> WHAT YOU SHOULD DO
A single number is needed: how many lines of the data hold the word "totalPatients".

> STORED DATA
(** * HealthCareAnalysis: the dashboard's data-access layer

    A shallow embedding of the JavaScript sources

    - [src/FrontEnd/src/services/api.js]  (module [FrontEndApi] below),
    - the second copy of [api.js] kept in the repository
      ([src/unnamed/part_001], module [AltApi] below),
    - the upload page component ([src/unnamed/part_000], module [UploadPage]),

    together with the properties stated about them.

    Conventions of the embedding.

    - JavaScript numbers are modelled as exact rationals ([Q]); the rounding
      error of IEEE doubles, [NaN] and the infinities are not modelled.
      Numbers are compared with [Qeq] ([==]).  The model and the source
      agree wherever every intermediate result is a number that binary64
      represents exactly (whole numbers and binary fractions of moderate
      size); a statement that pins a computed value either does not depend
      on the rounding or is restricted to such inputs.
    - A field that may be absent ([undefined]) is an [option]; [x || d] on a
      number takes [d] when [x] is absent or zero, as JavaScript's truthiness
      does.
    - Plain objects used as dictionaries are [gmap string _].
    - [throw] is the [Throw] constructor of [Completion]; stateful code
      threads a [World] explicitly. *)

From Stdlib Require Import ZArith QArith Qround Qminmax Lqa.
From Stdlib Require Import Ascii String List Bool Lia.
From stdpp Require Import base option list gmap strings pretty.

Import ListNotations.
Local Open Scope list_scope.
Local Open Scope string_scope.
Local Open Scope Q_scope.

(** ** Numbers *)

Module Num.

(** [Math.round x]: the integer nearest to [x], halves rounded up. *)
Definition Math_round (x : Q) : Q := inject_Z (Qfloor (x + (1 # 2))).

(** Truthiness of a number: every number but zero. *)
Definition truthy (x : Q) : bool := negb (Qeq_bool x 0).

(** [x || d] where [x] is a possibly absent number. *)
Definition num_or (x : option Q) (d : Q) : Q :=
  match x with
  | Some v => if truthy v then v else d
  | None => d
  end.

Definition is_integer (x : Q) : bool := Qeq_bool (inject_Z (Qfloor x)) x.

(** [y] is [x] rounded to a multiple of [1/k], halves rounded up: [y * k]
    is an integer [n] with [n - 1/2 <= x * k < n + 1/2].  Rounding to the
    nearest integer is [round_at 1]; to one decimal place, [round_at 10]. *)
Definition round_at (k x y : Q) : bool :=
  is_integer (y * k)
  && Qle_bool (y * k - (1 # 2)) (x * k)
  && negb (Qle_bool (y * k + (1 # 2)) (x * k)).

End Num.
Import Num.

(** ** Strings *)

Module Str.

(** [s.includes(sub)] *)
Fixpoint includes (sub s : string) : bool :=
  String.prefix sub s ||
  match s with
  | EmptyString => false
  | String _ rest => includes sub rest
  end.

(** [s.endsWith(suffix)] *)
Definition endsWith (suffix s : string) : bool :=
  let n := String.length s in
  let k := String.length suffix in
  (k <=? n)%nat && String.eqb (String.substring (n - k) k s) suffix.

(** A string is truthy unless it is empty. *)
Definition truthy (s : string) : bool := negb (String.eqb s "").

Definition opt_truthy (s : option string) : bool :=
  match s with Some v => truthy v | None => false end.

End Str.

(** ** Completions: a value or a thrown error *)

Inductive Completion (A : Type) : Type :=
| Return (a : A)
| Throw (msg : string).
Arguments Return {A} a.
Arguments Throw {A} msg.

Definition cbind {A B} (c : Completion A) (k : A -> Completion B) : Completion B :=
  match c with
  | Return a => k a
  | Throw m => Throw m
  end.

Fixpoint cfoldl {A B} (f : A -> B -> Completion A) (a : A) (l : list B) : Completion A :=
  match l with
  | [] => Return a
  | x :: l' => cbind (f a x) (fun a' => cfoldl f a' l')
  end.

(** ** The backend payload and the transformer
    ([transformBackendData], identical in both copies of [api.js]) *)

(** A property value of a chart point: a string (the day) or a number. *)
Inductive Prim : Type :=
| PStr (s : string)
| PNum (q : Q).

(** A chart point is a plain object, [{date, value, [metric]: value}]. *)
Abbreviation Point := (gmap string Prim).

(** [{ metric, day, value }] *)
Record TimeseriesItem := { metric : string; day : string; value : Q }.

(** [{ metric, change_percent }] *)
Record Trend := { trend_metric : string; change_percent : Q }.

(** An anomaly; only [reason] is read. *)
Record Anomaly := { reason : option string }.

Record Summary := {
  total_users : option Q;
  steps_avg_7d : option Q;
  heart_rate_avg_7d : option Q;
  sleep_avg_7d : option Q;
  water_avg_7d : option Q
}.

(** The payload of [GET /data/{id}/summary].  Each field is absent
    ([None], for which the transformer's default parameters stand in) or
    of the documented shape.  A JSON [null], or a value of another type, in
    the place of a field is outside this type: on those the transformer
    throws.  What is said below of a returning transformer is said of the
    payloads of this type. *)
Record BackendData := {
  summary : option Summary;
  trends : option (list Trend);
  anomalies : option (list Anomaly);
  timeseries : option (list TimeseriesItem)
}.

Record Metrics := {
  totalPatients : Q;
  activePatients : Q;
  avgAge : Q;
  criticalCases : Q;
  avgSteps : Q;
  avgHeartRate : Q;
  avgSleep : Q;
  avgWater : Q;
  stepsChange : Q;
  heartRateChange : Q;
  sleepChange : Q;
  waterChange : Q;
  userGrowth : option Q   (* added by the alternative [uploadFile] only *)
}.

(** The object returned by [transformBackendData]. *)
Module Transformed.
Record t := {
  metrics : Metrics;
  trendData : list Point;
  heartRateData : list Point;
  sleepData : list Point;
  waterData : list Point;
  anomalies : list Anomaly;
  trends : list Trend
}.
End Transformed.

Module Transformer.

Definition empty_summary : Summary :=
  {| total_users := None; steps_avg_7d := None; heart_rate_avg_7d := None;
     sleep_avg_7d := None; water_avg_7d := None |}.

(** [chartData] starts as [{}], which inherits the properties of
    [Object.prototype]: for these keys [chartData[key]] is already truthy,
    no array is created, and [.push] is not a function. *)
Definition Object_prototype_keys : list string :=
  [ "constructor"; "__proto__"; "hasOwnProperty"; "isPrototypeOf";
    "propertyIsEnumerable"; "toLocaleString"; "toString"; "valueOf";
    "__defineGetter__"; "__defineSetter__"; "__lookupGetter__";
    "__lookupSetter__" ].

Definition inherited (k : string) : bool :=
  existsb (String.eqb k) Object_prototype_keys.

(** [let scaledValue = item.value;
     if (item.metric === 'water') scaledValue = Math.round((item.value / 1000) * 10) / 10;] *)
Definition scaledValue (item : TimeseriesItem) : Q :=
  if String.eqb (metric item) "water"
  then Math_round ((value item / 1000) * 10) / 10
  else value item.

(** [{ date: item.day, value: scaledValue, [item.metric]: scaledValue }] *)
Definition chart_point (item : TimeseriesItem) : Point :=
  <[metric item := PNum (scaledValue item)]>
    (<["value" := PNum (scaledValue item)]>
       (<["date" := PStr (day item)]> ∅)).

(** One iteration of [timeseries.forEach(item => ...)]. *)
Definition chart_step (chartData : gmap string (list Point)) (item : TimeseriesItem)
  : Completion (gmap string (list Point)) :=
  if inherited (metric item)
  then Throw "chartData[item.metric].push is not a function"
  else
    let series : list Point := default [] (chartData !! metric item) in
    Return (<[metric item := (series ++ [chart_point item])%list]> chartData).

Definition build_chartData (ts : list TimeseriesItem) : Completion (gmap string (list Point)) :=
  cfoldl chart_step ∅ ts.

(** [trends.find(t => t.metric === metric)], then [trend ? trend.change_percent : 0] *)
Definition getTrendChange (trends : list Trend) (m : string) : Q :=
  match List.find (fun t => String.eqb (trend_metric t) m) trends with
  | Some t => change_percent t
  | None => 0
  end.

(** [a.reason && a.reason.includes('Urgent')] *)
Definition urgent (a : Anomaly) : bool :=
  match reason a with
  | Some r => Str.truthy r && Str.includes "Urgent" r
  | None => false
  end.

(** [timeseries.filter(item => item.metric === m).map(item => ({date: item.day, value: item.value}))] *)
Definition plain_series (m : string) (ts : list TimeseriesItem) : list Point :=
  map (fun item => <["value" := PNum (value item)]> (<["date" := PStr (day item)]> ∅))
      (filter (fun item => metric item = m) ts).

Definition transformBackendData (backendData : BackendData) : Completion Transformed.t :=
  let summary := default empty_summary (summary backendData) in
  let trends := default [] (trends backendData) in
  let anomalies := default [] (anomalies backendData) in
  let timeseries := default [] (timeseries backendData) in
  cbind (build_chartData timeseries) (fun chartData =>
  let users := num_or (total_users summary) 1 in
  Return
    {| Transformed.metrics :=
         {| totalPatients := users;
            activePatients := users;
            avgAge := 35;
            criticalCases := inject_Z (Z.of_nat (length (List.filter urgent anomalies)));
            avgSteps := Math_round (num_or (steps_avg_7d summary) 0);
            avgHeartRate := Math_round (num_or (heart_rate_avg_7d summary) 0);
            avgSleep := Math_round (num_or (sleep_avg_7d summary) 0 * 10) / 10;
            avgWater := Math_round (num_or (water_avg_7d summary) 0);
            stepsChange := getTrendChange trends "steps";
            heartRateChange := getTrendChange trends "heart_rate";
            sleepChange := getTrendChange trends "sleep";
            waterChange := getTrendChange trends "water";
            userGrowth := None |};
       Transformed.trendData :=
         match chartData !! "steps" with
         | Some l => l
         | None => plain_series "steps" timeseries
         end;
       Transformed.heartRateData := default [] (chartData !! "heart_rate");
       Transformed.sleepData := default [] (chartData !! "sleep");
       Transformed.waterData := default [] (chartData !! "water");
       Transformed.anomalies := anomalies;
       Transformed.trends := trends |}).

End Transformer.

(** ** The snapshot store, local storage and the outside world *)

(** A plain object with primitive properties. *)
Abbreviation Obj := (gmap string Prim).

(** [{ id, type, title, description, timestamp }] *)
Module Insight.
Record t := {
  id : Z;
  type : string;
  title : string;
  description : string;
  timestamp : string
}.
End Insight.

(** A forecast row: [predicted] and the properties the spread copies. *)
Module ForecastItem.
Record t := { predicted : Q; rest : Obj }.
End ForecastItem.

Module Forecast.
Record t := {
  steps : list ForecastItem.t;
  heartRate : list ForecastItem.t;
  sleep : list ForecastItem.t
}.
End Forecast.

(** A risk row: [type], [percentage], [level] and the copied properties. *)
Module Risk.
Record t := { type : string; percentage : Q; level : string; rest : Obj }.
End Risk.

(** The exports of [./mockData.js] that the sources read.  That file is not
    part of the sources at hand, so its constants are parameters. *)
Record MockData := {
  mockMetrics : Metrics;
  mockTrendData : list Point;
  mockDiseaseData : list Obj;
  mockAgeGroups : list Obj;
  mockInsights : list Insight.t;
  mockForecastData : Forecast.t;
  mockRiskData : list Risk.t
}.

(** [currentData], the single mutable store.  The series for heart rate,
    sleep and water, and the [anomalies] and [trends] properties do not exist
    until an assignment creates them. *)
Module Store.
Record t := {
  metrics : Metrics;
  trendData : list Point;
  diseaseData : list Obj;
  ageGroups : list Obj;
  insights : list Insight.t;
  searchResults : list Obj;
  currentDataId : option string;
  previousUserCount : Q;
  heartRateData : option (list Point);
  sleepData : option (list Point);
  waterData : option (list Point);
  anomalies : option (list Anomaly);
  trends : option (list Trend)
}.

(** [let currentData = { metrics: mockMetrics, ... }] *)
Definition initial (mock : MockData) : t :=
  {| metrics := mockMetrics mock;
     trendData := mockTrendData mock;
     diseaseData := mockDiseaseData mock;
     ageGroups := mockAgeGroups mock;
     insights := mockInsights mock;
     searchResults := [];
     currentDataId := None;
     previousUserCount := 0;
     heartRateData := None;
     sleepData := None;
     waterData := None;
     anomalies := None;
     trends := None |}.
End Store.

> REPLY
2